Stored items:
[Start of section]

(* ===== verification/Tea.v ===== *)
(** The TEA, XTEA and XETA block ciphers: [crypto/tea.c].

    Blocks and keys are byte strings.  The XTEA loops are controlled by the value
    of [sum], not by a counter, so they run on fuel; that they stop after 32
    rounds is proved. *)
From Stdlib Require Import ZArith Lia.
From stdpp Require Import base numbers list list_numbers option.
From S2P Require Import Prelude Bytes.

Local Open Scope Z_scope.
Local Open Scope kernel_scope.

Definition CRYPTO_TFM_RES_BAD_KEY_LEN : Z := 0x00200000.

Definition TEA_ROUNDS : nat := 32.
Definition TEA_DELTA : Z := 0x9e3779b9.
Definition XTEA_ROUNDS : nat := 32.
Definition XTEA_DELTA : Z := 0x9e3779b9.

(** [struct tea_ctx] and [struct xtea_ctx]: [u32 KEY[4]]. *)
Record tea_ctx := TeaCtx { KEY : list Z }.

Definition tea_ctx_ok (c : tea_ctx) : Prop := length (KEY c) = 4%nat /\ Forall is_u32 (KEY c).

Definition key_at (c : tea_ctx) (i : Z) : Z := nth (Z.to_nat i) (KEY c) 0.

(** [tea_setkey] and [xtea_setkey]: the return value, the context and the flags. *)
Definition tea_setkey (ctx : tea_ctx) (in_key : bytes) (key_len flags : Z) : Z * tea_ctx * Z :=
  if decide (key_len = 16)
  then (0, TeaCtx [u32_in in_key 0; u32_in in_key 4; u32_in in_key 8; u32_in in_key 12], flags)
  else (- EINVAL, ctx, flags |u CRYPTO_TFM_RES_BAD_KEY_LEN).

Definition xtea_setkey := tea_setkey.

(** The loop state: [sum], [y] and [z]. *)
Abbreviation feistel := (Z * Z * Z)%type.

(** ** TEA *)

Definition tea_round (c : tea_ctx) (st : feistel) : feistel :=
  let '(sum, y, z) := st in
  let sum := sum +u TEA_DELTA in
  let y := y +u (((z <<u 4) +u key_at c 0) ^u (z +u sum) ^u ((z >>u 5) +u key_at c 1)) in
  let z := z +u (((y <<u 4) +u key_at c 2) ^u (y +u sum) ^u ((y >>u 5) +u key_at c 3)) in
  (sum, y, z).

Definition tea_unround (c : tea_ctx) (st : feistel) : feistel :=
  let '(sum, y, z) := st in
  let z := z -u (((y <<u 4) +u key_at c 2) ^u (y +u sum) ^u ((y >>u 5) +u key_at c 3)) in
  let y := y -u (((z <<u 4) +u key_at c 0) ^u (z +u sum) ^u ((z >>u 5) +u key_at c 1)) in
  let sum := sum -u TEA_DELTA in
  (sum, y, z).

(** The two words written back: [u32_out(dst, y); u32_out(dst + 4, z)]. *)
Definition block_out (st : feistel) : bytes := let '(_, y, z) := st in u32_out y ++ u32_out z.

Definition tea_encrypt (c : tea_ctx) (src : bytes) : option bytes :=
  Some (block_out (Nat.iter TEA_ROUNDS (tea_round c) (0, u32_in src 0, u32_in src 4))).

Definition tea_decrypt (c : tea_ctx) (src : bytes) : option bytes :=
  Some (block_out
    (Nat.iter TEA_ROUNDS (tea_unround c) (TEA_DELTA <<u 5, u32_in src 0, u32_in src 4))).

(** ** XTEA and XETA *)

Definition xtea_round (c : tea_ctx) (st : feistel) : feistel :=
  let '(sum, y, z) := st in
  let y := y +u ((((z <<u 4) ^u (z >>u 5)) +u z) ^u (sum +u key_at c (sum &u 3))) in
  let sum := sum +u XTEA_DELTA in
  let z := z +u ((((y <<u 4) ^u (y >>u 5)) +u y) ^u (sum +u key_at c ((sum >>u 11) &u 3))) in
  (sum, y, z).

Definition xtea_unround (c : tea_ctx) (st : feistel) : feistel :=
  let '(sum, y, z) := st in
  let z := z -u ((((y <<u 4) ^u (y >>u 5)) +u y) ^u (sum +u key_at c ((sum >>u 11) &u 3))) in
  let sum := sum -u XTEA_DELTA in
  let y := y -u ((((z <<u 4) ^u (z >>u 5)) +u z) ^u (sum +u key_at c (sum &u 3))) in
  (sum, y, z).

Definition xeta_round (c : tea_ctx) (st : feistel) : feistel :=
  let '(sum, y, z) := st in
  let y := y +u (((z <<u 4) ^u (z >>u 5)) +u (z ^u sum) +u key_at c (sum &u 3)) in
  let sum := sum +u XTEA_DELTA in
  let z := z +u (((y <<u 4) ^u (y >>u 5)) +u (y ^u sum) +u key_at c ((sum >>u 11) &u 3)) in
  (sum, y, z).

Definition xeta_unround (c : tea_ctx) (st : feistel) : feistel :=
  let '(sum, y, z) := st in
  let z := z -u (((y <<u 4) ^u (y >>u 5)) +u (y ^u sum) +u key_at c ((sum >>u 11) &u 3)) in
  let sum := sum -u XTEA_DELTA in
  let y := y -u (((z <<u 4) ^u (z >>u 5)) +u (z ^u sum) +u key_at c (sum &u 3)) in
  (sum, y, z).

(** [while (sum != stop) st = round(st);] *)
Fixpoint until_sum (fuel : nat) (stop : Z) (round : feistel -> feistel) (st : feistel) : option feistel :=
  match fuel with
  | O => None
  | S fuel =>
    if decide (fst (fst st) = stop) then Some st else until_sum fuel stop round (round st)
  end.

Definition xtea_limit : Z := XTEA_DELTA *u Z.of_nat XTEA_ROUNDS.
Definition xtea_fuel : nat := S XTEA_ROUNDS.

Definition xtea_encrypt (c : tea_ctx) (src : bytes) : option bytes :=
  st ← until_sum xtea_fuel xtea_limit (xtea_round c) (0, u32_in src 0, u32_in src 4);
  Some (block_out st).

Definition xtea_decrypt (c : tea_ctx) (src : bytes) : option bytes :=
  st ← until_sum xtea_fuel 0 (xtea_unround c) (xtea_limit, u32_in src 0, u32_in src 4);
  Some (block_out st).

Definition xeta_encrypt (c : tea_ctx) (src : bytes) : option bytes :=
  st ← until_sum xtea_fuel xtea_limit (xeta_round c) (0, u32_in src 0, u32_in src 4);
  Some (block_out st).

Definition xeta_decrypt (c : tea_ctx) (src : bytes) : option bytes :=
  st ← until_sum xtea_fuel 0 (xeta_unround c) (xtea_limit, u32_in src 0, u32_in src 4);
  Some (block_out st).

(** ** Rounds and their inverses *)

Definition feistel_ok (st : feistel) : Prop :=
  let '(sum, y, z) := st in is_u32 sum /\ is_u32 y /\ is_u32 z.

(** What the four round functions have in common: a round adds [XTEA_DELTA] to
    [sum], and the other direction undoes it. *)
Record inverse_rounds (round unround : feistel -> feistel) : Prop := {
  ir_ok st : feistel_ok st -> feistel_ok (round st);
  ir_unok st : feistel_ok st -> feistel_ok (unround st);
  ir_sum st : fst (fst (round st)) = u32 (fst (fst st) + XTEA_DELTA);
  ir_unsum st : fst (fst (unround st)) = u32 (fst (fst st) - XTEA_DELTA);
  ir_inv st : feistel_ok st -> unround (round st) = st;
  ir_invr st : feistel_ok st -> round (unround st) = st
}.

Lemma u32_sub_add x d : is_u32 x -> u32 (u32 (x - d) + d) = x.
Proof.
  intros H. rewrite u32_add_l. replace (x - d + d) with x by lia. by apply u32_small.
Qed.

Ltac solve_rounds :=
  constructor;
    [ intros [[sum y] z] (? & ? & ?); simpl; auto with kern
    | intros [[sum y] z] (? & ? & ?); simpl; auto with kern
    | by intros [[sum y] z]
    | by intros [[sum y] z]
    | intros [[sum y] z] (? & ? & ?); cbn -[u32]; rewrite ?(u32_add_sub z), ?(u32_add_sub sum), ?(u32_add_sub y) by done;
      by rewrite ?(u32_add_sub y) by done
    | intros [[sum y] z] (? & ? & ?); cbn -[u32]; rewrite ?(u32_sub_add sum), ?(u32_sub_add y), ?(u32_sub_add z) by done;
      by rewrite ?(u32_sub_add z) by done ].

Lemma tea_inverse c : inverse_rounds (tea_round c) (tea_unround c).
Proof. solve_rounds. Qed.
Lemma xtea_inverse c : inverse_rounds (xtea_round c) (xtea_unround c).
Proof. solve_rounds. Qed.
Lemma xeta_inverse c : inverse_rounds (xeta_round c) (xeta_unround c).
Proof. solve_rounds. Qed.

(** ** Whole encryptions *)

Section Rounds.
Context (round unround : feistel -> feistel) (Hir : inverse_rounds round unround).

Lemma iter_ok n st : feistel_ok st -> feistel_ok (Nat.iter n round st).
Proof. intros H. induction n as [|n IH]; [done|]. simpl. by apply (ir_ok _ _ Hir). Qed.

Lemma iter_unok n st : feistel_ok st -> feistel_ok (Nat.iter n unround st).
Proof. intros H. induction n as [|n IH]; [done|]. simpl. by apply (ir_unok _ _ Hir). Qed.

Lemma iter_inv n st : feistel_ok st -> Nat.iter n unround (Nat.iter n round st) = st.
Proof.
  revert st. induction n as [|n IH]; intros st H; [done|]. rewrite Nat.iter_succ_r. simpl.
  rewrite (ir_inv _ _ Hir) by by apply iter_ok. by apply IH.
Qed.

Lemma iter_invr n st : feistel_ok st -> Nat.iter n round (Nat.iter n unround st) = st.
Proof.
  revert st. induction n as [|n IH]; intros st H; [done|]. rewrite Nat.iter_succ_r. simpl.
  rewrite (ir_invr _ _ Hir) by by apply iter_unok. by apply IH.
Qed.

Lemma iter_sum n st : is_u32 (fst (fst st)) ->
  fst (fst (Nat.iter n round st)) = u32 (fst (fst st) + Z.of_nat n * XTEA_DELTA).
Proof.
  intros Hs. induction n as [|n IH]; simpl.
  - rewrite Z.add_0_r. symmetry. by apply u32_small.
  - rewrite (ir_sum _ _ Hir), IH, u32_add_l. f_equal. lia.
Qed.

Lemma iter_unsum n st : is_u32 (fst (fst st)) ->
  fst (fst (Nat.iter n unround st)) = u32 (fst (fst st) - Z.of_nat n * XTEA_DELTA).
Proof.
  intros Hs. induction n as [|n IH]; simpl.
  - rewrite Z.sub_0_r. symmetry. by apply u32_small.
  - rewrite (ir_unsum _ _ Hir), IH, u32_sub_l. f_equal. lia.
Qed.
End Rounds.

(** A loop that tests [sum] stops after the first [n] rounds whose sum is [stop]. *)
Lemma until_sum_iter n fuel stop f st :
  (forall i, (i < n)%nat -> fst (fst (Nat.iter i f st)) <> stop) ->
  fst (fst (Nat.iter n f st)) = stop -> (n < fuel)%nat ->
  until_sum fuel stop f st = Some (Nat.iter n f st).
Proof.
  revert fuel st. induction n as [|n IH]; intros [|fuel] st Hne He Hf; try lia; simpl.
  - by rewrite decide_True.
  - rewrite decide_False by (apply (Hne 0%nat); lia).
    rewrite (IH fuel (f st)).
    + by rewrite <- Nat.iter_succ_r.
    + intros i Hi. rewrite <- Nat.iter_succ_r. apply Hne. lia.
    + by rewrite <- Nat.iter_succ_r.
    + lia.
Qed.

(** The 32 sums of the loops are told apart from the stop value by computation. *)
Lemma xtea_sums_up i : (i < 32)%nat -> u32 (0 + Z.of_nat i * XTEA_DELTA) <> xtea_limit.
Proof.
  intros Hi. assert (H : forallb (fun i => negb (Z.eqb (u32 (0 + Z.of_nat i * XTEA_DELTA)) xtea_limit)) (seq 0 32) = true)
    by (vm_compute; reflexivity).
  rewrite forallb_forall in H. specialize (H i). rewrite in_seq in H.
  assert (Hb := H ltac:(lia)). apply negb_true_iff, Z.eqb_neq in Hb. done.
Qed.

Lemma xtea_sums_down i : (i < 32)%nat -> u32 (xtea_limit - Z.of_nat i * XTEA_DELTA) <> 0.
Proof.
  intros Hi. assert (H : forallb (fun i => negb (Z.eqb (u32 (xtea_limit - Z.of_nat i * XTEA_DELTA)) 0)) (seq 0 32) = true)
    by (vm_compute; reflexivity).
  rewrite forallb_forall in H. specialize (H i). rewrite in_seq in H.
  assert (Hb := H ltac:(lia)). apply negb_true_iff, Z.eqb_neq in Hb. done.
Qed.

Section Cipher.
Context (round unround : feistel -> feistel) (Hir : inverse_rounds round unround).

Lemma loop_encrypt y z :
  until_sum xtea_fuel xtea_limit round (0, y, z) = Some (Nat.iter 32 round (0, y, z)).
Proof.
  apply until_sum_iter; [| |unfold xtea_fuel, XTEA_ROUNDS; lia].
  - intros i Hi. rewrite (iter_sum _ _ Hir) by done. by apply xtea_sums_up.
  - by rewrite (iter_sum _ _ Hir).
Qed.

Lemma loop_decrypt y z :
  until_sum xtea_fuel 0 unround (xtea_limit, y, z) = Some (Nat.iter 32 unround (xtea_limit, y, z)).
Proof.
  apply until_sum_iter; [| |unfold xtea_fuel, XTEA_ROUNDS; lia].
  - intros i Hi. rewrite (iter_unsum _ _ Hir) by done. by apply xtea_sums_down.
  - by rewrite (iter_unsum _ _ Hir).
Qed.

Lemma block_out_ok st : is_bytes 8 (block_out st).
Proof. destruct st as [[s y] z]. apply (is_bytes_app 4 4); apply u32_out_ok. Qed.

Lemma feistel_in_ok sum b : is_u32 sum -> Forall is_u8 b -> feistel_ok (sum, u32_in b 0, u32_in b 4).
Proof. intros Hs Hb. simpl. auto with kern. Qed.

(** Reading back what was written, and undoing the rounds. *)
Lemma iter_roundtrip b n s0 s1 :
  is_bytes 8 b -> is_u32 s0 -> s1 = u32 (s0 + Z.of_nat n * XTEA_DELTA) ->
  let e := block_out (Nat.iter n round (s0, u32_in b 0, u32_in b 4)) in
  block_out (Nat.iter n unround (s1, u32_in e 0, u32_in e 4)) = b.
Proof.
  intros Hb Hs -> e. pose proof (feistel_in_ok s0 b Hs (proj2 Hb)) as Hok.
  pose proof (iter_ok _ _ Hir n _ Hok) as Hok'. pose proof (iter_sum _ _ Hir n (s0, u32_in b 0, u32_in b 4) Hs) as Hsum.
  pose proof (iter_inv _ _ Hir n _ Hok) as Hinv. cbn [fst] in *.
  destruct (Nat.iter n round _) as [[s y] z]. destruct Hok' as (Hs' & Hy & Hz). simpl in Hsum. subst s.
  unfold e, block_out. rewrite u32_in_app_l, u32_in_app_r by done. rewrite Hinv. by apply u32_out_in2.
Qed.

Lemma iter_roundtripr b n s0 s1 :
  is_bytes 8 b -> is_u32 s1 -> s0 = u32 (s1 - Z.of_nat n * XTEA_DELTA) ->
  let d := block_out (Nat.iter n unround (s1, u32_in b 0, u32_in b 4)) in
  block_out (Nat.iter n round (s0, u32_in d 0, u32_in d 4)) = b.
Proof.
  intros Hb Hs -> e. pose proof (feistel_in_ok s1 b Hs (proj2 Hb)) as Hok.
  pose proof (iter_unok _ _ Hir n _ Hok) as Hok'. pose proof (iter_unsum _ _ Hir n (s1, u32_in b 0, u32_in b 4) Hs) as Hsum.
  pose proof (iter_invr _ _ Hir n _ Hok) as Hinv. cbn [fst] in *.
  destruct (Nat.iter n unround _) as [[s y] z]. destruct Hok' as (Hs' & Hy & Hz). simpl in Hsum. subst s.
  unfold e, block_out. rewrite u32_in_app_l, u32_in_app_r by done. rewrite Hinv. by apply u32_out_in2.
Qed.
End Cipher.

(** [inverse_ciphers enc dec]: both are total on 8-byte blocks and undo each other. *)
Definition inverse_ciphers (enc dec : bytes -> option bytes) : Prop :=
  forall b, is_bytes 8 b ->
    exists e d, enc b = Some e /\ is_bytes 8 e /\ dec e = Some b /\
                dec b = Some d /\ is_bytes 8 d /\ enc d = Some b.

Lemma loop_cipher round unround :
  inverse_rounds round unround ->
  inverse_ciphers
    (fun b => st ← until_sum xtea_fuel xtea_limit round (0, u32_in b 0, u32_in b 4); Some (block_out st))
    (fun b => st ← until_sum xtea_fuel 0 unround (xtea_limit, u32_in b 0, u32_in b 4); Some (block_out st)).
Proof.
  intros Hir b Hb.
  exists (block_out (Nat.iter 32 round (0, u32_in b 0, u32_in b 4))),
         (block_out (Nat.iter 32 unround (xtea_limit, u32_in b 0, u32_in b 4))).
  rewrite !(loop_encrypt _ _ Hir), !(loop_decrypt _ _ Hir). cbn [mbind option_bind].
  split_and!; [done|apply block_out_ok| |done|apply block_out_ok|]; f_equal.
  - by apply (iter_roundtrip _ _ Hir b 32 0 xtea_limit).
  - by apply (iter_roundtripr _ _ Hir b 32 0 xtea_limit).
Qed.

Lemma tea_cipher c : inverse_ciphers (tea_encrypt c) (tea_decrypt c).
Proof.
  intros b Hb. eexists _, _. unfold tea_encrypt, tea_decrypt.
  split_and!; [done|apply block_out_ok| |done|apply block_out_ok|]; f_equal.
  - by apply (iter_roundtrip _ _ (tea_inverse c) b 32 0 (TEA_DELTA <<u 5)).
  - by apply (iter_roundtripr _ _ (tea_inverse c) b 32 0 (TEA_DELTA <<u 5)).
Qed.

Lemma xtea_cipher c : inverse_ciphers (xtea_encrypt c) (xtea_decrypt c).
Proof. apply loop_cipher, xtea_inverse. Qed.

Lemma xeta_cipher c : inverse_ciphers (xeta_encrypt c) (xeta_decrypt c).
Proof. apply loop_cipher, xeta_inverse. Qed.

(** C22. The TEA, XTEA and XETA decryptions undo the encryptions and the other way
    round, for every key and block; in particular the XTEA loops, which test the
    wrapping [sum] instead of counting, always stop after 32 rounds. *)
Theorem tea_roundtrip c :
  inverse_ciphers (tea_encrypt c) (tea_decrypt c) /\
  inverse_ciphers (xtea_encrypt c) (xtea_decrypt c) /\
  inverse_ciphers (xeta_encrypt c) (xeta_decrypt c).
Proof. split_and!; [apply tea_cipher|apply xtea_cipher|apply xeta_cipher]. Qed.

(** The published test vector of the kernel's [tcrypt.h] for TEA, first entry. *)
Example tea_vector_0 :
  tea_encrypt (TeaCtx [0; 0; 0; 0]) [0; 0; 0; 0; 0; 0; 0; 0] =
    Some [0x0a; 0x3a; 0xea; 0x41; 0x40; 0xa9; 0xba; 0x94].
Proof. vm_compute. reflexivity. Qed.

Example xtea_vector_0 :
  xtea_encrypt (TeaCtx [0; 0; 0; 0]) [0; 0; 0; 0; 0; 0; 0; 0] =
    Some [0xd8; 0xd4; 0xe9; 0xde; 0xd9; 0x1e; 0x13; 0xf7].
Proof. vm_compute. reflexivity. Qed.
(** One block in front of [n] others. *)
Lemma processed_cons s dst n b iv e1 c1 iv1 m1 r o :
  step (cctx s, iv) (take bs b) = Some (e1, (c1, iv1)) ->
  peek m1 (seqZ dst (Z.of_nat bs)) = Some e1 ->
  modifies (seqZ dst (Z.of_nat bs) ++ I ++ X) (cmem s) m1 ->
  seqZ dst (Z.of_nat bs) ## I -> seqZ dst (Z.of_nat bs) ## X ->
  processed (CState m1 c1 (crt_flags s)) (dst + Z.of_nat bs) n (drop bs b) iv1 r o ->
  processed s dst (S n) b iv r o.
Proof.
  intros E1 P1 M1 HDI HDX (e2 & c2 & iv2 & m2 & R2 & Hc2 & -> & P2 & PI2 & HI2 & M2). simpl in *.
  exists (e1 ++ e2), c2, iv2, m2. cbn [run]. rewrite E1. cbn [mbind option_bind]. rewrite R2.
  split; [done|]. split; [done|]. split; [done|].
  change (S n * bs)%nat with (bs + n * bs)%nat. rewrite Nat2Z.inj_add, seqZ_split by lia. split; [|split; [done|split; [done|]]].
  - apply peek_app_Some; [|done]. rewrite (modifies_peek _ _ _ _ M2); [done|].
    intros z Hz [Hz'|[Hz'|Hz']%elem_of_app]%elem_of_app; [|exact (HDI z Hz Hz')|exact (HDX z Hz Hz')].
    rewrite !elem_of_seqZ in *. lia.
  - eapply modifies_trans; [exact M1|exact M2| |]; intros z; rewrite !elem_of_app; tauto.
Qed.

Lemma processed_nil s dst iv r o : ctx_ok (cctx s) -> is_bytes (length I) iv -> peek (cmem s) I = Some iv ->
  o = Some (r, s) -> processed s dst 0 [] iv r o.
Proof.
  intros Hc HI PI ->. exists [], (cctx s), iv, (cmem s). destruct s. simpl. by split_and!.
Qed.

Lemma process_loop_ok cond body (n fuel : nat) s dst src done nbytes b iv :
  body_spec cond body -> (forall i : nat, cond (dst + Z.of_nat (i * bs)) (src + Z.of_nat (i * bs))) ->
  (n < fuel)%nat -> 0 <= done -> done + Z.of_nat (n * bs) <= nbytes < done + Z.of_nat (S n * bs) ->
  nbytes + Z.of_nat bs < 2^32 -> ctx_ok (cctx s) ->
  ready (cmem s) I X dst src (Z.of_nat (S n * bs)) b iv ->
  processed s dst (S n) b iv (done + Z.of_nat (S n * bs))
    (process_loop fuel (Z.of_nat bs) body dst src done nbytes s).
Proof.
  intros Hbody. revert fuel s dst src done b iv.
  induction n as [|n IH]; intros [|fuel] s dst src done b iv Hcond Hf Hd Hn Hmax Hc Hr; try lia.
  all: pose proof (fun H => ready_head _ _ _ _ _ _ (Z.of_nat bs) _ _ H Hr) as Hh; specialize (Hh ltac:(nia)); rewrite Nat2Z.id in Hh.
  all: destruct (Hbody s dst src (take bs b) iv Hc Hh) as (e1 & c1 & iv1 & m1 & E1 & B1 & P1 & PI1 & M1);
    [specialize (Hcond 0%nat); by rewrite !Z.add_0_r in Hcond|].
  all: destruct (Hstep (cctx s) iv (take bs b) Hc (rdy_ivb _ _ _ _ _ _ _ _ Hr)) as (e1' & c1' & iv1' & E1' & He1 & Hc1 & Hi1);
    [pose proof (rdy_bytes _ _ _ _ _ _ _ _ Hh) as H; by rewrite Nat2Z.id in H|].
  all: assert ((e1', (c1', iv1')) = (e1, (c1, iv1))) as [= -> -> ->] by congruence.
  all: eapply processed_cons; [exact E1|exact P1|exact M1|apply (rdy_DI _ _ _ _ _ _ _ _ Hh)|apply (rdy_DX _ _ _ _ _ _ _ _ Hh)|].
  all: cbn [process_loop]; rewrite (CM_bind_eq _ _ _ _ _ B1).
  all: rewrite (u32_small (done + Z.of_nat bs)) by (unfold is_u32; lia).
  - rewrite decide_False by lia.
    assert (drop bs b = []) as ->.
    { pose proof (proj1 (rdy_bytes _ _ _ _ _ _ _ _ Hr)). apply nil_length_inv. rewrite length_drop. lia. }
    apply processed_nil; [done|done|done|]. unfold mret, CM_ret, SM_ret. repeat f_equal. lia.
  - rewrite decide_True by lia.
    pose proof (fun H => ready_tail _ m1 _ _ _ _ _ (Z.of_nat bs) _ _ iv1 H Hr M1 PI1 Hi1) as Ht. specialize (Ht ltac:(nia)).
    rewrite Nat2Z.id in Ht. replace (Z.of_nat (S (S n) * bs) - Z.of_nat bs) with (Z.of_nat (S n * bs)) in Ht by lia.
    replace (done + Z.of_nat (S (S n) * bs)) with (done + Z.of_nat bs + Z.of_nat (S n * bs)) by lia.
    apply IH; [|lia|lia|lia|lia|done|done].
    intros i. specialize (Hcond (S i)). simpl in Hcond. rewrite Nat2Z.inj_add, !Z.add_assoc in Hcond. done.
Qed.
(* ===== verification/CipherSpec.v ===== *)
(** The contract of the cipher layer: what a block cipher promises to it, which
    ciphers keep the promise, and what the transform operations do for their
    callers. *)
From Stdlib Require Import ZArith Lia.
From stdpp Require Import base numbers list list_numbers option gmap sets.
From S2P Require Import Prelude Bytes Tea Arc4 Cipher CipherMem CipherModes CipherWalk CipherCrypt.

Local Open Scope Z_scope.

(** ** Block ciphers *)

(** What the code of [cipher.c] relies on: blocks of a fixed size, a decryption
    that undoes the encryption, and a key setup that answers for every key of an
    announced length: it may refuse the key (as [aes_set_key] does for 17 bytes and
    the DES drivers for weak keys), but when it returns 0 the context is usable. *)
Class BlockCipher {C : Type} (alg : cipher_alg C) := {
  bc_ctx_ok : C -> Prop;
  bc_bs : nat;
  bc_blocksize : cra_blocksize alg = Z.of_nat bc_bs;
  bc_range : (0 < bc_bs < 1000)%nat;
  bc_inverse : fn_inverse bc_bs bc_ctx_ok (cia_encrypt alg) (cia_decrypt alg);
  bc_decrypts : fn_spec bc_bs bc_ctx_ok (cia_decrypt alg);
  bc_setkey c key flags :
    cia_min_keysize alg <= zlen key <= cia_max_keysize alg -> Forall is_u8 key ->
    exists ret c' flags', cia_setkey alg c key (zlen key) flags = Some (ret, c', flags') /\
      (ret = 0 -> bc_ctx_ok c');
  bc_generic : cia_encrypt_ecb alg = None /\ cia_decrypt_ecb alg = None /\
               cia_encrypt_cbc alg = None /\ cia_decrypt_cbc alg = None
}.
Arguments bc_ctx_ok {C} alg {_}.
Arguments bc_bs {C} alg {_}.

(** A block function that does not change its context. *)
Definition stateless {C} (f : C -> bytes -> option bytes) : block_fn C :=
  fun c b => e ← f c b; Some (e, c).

[End of section]

# TASK INSTRUCTIONS:
Here the output must be the lines above from the line with "peek m1 (seqZ" to the line with "nbytes + Z.of_nat", both included, duplicated word for word and nothing else.

# RESPONSE FOR THIS EXERCISE:
  peek m1 (seqZ dst (Z.of_nat bs)) = Some e1 ->
  modifies (seqZ dst (Z.of_nat bs) ++ I ++ X) (cmem s) m1 ->
  seqZ dst (Z.of_nat bs) ## I -> seqZ dst (Z.of_nat bs) ## X ->
  processed (CState m1 c1 (crt_flags s)) (dst + Z.of_nat bs) n (drop bs b) iv1 r o ->
  processed s dst (S n) b iv r o.
Proof.
  intros E1 P1 M1 HDI HDX (e2 & c2 & iv2 & m2 & R2 & Hc2 & -> & P2 & PI2 & HI2 & M2). simpl in *.
  exists (e1 ++ e2), c2, iv2, m2. cbn [run]. rewrite E1. cbn [mbind option_bind]. rewrite R2.
  split; [done|]. split; [done|]. split; [done|].
  change (S n * bs)%nat with (bs + n * bs)%nat. rewrite Nat2Z.inj_add, seqZ_split by lia. split; [|split; [done|split; [done|]]].
  - apply peek_app_Some; [|done]. rewrite (modifies_peek _ _ _ _ M2); [done|].
    intros z Hz [Hz'|[Hz'|Hz']%elem_of_app]%elem_of_app; [|exact (HDI z Hz Hz')|exact (HDX z Hz Hz')].
    rewrite !elem_of_seqZ in *. lia.
  - eapply modifies_trans; [exact M1|exact M2| |]; intros z; rewrite !elem_of_app; tauto.
Qed.

Lemma processed_nil s dst iv r o : ctx_ok (cctx s) -> is_bytes (length I) iv -> peek (cmem s) I = Some iv ->
  o = Some (r, s) -> processed s dst 0 [] iv r o.
Proof.
  intros Hc HI PI ->. exists [], (cctx s), iv, (cmem s). destruct s. simpl. by split_and!.
Qed.

Lemma process_loop_ok cond body (n fuel : nat) s dst src done nbytes b iv :
  body_spec cond body -> (forall i : nat, cond (dst + Z.of_nat (i * bs)) (src + Z.of_nat (i * bs))) ->
  (n < fuel)%nat -> 0 <= done -> done + Z.of_nat (n * bs) <= nbytes < done + Z.of_nat (S n * bs) ->
  nbytes + Z.of_nat bs < 2^32 -> ctx_ok (cctx s) ->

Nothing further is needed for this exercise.